What is needed:
Work out how many lines in the entries below include the word "rounding", and give only that figure.

======== Material supplied ========

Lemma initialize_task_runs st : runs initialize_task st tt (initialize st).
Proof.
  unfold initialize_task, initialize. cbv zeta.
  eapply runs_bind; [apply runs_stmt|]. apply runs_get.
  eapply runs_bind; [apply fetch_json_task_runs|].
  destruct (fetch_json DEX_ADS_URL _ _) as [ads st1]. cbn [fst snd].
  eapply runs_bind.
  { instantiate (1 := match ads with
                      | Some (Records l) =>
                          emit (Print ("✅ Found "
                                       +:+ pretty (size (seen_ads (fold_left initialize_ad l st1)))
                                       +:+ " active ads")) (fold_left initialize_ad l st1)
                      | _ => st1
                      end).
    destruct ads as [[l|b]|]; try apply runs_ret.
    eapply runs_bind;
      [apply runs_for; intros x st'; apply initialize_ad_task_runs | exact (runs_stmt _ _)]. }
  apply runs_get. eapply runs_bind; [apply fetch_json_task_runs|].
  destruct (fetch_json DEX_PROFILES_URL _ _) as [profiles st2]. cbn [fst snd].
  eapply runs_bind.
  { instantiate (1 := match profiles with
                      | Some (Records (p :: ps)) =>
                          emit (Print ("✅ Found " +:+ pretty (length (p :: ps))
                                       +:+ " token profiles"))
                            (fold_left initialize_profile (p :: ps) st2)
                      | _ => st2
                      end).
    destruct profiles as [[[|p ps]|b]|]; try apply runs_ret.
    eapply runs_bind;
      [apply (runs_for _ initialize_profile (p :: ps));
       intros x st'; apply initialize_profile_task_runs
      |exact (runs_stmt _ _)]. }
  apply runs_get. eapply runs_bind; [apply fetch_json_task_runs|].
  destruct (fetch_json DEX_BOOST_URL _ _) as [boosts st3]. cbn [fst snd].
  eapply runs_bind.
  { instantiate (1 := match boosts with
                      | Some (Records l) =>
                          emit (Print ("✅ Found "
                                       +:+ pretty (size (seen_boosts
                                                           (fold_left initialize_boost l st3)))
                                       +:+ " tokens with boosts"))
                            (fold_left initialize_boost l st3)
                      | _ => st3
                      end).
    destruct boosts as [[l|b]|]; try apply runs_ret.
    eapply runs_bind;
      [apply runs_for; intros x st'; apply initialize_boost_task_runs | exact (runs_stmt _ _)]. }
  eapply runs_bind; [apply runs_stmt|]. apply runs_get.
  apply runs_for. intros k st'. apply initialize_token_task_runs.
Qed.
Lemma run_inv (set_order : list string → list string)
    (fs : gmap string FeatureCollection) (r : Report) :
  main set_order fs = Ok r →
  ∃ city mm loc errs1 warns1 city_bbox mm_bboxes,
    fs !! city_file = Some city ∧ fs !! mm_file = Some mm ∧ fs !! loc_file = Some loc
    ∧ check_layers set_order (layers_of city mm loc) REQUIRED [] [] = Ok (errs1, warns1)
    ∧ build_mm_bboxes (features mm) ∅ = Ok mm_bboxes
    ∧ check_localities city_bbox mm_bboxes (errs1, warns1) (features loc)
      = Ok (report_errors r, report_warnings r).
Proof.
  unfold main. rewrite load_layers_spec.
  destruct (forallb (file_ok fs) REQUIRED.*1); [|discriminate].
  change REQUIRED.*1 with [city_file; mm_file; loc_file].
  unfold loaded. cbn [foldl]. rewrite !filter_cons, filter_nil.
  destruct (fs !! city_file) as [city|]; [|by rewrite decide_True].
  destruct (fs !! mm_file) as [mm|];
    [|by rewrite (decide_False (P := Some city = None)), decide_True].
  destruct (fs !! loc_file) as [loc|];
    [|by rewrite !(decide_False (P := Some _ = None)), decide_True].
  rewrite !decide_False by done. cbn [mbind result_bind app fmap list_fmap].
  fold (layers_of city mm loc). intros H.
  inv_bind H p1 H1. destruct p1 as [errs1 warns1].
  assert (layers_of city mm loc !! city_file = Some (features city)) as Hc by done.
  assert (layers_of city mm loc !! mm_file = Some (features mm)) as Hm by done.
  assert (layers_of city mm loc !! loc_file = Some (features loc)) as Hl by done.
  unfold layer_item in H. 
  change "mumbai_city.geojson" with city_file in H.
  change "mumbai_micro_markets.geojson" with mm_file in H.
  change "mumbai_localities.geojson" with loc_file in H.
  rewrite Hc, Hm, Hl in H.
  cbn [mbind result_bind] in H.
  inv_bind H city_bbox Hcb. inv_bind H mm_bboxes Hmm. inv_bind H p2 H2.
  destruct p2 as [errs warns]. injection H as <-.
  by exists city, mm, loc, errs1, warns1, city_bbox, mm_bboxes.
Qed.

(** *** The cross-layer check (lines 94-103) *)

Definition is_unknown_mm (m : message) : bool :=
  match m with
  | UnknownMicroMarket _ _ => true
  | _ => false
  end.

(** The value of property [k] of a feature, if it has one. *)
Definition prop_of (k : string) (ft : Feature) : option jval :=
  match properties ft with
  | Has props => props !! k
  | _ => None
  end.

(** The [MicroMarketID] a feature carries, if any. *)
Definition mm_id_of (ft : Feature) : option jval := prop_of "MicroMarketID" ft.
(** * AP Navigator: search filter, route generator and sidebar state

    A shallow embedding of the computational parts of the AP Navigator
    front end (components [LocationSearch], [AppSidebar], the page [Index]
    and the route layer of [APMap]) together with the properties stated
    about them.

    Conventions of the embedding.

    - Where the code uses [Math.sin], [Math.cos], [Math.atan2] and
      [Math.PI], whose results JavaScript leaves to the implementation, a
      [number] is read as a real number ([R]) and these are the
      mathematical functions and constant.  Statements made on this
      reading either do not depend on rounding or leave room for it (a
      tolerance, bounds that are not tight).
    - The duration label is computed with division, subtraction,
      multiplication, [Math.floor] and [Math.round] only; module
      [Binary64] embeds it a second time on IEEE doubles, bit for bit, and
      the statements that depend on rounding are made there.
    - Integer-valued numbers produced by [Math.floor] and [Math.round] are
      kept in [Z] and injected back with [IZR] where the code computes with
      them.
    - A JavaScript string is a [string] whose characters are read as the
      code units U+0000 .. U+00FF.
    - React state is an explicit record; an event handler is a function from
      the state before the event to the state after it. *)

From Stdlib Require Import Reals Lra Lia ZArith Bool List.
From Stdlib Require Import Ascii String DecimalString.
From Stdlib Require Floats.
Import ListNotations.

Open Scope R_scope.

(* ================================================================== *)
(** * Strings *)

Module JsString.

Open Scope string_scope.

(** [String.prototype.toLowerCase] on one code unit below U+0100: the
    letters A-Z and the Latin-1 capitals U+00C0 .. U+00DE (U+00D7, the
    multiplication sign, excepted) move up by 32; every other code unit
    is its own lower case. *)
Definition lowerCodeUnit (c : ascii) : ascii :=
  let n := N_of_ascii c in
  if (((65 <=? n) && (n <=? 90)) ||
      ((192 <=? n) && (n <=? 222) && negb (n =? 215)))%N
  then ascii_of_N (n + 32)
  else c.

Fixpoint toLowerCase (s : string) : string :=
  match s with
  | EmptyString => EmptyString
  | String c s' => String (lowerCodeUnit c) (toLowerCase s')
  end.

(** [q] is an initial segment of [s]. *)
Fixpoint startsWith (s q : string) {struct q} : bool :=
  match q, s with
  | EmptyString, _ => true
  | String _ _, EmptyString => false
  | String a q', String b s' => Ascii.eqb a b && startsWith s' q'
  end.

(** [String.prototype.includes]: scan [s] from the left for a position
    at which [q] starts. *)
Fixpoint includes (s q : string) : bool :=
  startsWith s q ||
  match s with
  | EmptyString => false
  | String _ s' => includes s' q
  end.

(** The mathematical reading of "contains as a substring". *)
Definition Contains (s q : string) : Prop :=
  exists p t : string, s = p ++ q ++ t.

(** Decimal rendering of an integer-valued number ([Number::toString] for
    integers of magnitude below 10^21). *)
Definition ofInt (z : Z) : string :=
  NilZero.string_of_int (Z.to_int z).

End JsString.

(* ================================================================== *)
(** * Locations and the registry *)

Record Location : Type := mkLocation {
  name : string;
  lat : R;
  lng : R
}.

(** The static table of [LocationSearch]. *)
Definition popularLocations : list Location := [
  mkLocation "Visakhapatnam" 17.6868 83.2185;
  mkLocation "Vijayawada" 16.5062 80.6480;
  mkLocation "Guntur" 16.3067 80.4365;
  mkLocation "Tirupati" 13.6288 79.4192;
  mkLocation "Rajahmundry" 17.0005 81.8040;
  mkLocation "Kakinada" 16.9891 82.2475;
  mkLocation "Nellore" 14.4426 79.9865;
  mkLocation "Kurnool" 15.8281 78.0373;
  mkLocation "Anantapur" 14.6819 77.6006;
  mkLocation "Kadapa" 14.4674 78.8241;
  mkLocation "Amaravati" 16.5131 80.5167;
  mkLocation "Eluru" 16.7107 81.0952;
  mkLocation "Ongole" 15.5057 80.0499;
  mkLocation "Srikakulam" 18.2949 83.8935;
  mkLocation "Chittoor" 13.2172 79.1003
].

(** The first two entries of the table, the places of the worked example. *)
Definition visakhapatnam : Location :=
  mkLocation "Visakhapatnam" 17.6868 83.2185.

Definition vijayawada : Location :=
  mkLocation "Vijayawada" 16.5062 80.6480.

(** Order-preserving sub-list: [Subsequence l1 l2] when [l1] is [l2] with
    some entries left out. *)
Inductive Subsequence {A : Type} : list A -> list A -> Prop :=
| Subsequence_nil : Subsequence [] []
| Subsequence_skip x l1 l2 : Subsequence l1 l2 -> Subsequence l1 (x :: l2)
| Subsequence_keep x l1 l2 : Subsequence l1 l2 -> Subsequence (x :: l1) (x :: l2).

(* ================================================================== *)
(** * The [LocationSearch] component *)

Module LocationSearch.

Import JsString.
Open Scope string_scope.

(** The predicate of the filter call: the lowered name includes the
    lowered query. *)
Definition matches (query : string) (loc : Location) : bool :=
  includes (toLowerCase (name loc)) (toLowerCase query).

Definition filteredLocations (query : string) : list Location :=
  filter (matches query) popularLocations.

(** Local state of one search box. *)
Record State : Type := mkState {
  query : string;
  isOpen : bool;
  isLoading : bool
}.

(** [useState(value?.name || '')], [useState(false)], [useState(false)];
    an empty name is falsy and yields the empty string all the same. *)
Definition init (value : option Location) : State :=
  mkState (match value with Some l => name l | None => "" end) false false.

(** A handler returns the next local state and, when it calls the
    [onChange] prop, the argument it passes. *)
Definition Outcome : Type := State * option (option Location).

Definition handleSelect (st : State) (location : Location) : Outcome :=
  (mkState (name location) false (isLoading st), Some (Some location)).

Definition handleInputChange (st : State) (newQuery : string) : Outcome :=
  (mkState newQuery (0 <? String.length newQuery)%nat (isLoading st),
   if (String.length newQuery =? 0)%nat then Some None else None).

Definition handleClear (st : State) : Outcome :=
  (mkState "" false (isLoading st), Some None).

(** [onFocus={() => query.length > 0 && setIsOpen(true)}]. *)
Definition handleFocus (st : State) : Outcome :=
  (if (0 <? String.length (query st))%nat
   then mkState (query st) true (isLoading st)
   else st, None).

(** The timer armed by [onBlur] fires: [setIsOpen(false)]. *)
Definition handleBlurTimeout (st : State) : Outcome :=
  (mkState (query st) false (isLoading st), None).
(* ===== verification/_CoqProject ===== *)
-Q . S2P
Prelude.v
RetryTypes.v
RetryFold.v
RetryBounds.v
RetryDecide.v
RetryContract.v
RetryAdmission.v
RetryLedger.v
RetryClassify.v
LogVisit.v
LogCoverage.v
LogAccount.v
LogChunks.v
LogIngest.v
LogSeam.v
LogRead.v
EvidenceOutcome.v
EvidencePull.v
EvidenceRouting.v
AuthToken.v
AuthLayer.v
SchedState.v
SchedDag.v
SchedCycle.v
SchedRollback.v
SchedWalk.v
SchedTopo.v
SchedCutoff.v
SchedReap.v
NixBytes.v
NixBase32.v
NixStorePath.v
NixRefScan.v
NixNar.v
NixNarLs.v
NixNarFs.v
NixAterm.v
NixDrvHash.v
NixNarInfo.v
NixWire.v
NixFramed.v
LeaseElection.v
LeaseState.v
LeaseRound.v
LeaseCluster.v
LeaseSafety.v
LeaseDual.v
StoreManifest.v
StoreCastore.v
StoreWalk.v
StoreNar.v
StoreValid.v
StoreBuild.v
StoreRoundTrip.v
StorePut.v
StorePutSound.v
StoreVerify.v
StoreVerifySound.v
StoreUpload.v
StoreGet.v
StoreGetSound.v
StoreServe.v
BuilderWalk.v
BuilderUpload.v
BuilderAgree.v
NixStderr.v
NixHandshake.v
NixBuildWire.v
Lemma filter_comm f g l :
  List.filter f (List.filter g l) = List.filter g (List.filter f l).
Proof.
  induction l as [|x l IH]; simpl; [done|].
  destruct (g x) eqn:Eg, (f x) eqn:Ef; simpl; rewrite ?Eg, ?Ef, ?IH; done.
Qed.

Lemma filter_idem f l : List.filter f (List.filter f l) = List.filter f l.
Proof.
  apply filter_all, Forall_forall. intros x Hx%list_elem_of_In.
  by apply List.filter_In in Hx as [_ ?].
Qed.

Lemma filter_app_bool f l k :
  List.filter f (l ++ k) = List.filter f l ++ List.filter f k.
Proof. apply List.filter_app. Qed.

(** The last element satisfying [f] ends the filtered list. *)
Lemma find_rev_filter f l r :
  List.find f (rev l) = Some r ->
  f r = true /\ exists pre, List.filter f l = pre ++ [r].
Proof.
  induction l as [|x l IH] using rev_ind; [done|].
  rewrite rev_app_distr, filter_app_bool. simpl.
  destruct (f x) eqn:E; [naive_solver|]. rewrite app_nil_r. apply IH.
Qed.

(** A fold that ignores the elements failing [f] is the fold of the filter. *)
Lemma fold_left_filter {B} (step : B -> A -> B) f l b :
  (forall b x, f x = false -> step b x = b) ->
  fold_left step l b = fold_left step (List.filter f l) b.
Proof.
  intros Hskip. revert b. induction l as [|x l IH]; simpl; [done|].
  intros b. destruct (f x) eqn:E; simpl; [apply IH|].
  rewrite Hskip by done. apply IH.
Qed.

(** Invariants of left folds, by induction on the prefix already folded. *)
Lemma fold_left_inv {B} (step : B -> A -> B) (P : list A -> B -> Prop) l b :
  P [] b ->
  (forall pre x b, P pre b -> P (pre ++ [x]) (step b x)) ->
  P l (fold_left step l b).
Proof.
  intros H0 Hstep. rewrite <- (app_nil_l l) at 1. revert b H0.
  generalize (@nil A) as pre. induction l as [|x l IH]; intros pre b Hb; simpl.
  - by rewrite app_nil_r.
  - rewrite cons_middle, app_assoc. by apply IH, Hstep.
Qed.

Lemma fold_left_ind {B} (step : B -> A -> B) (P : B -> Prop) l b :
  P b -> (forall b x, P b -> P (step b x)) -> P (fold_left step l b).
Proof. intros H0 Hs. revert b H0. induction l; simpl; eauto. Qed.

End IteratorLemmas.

========

Task solution:
2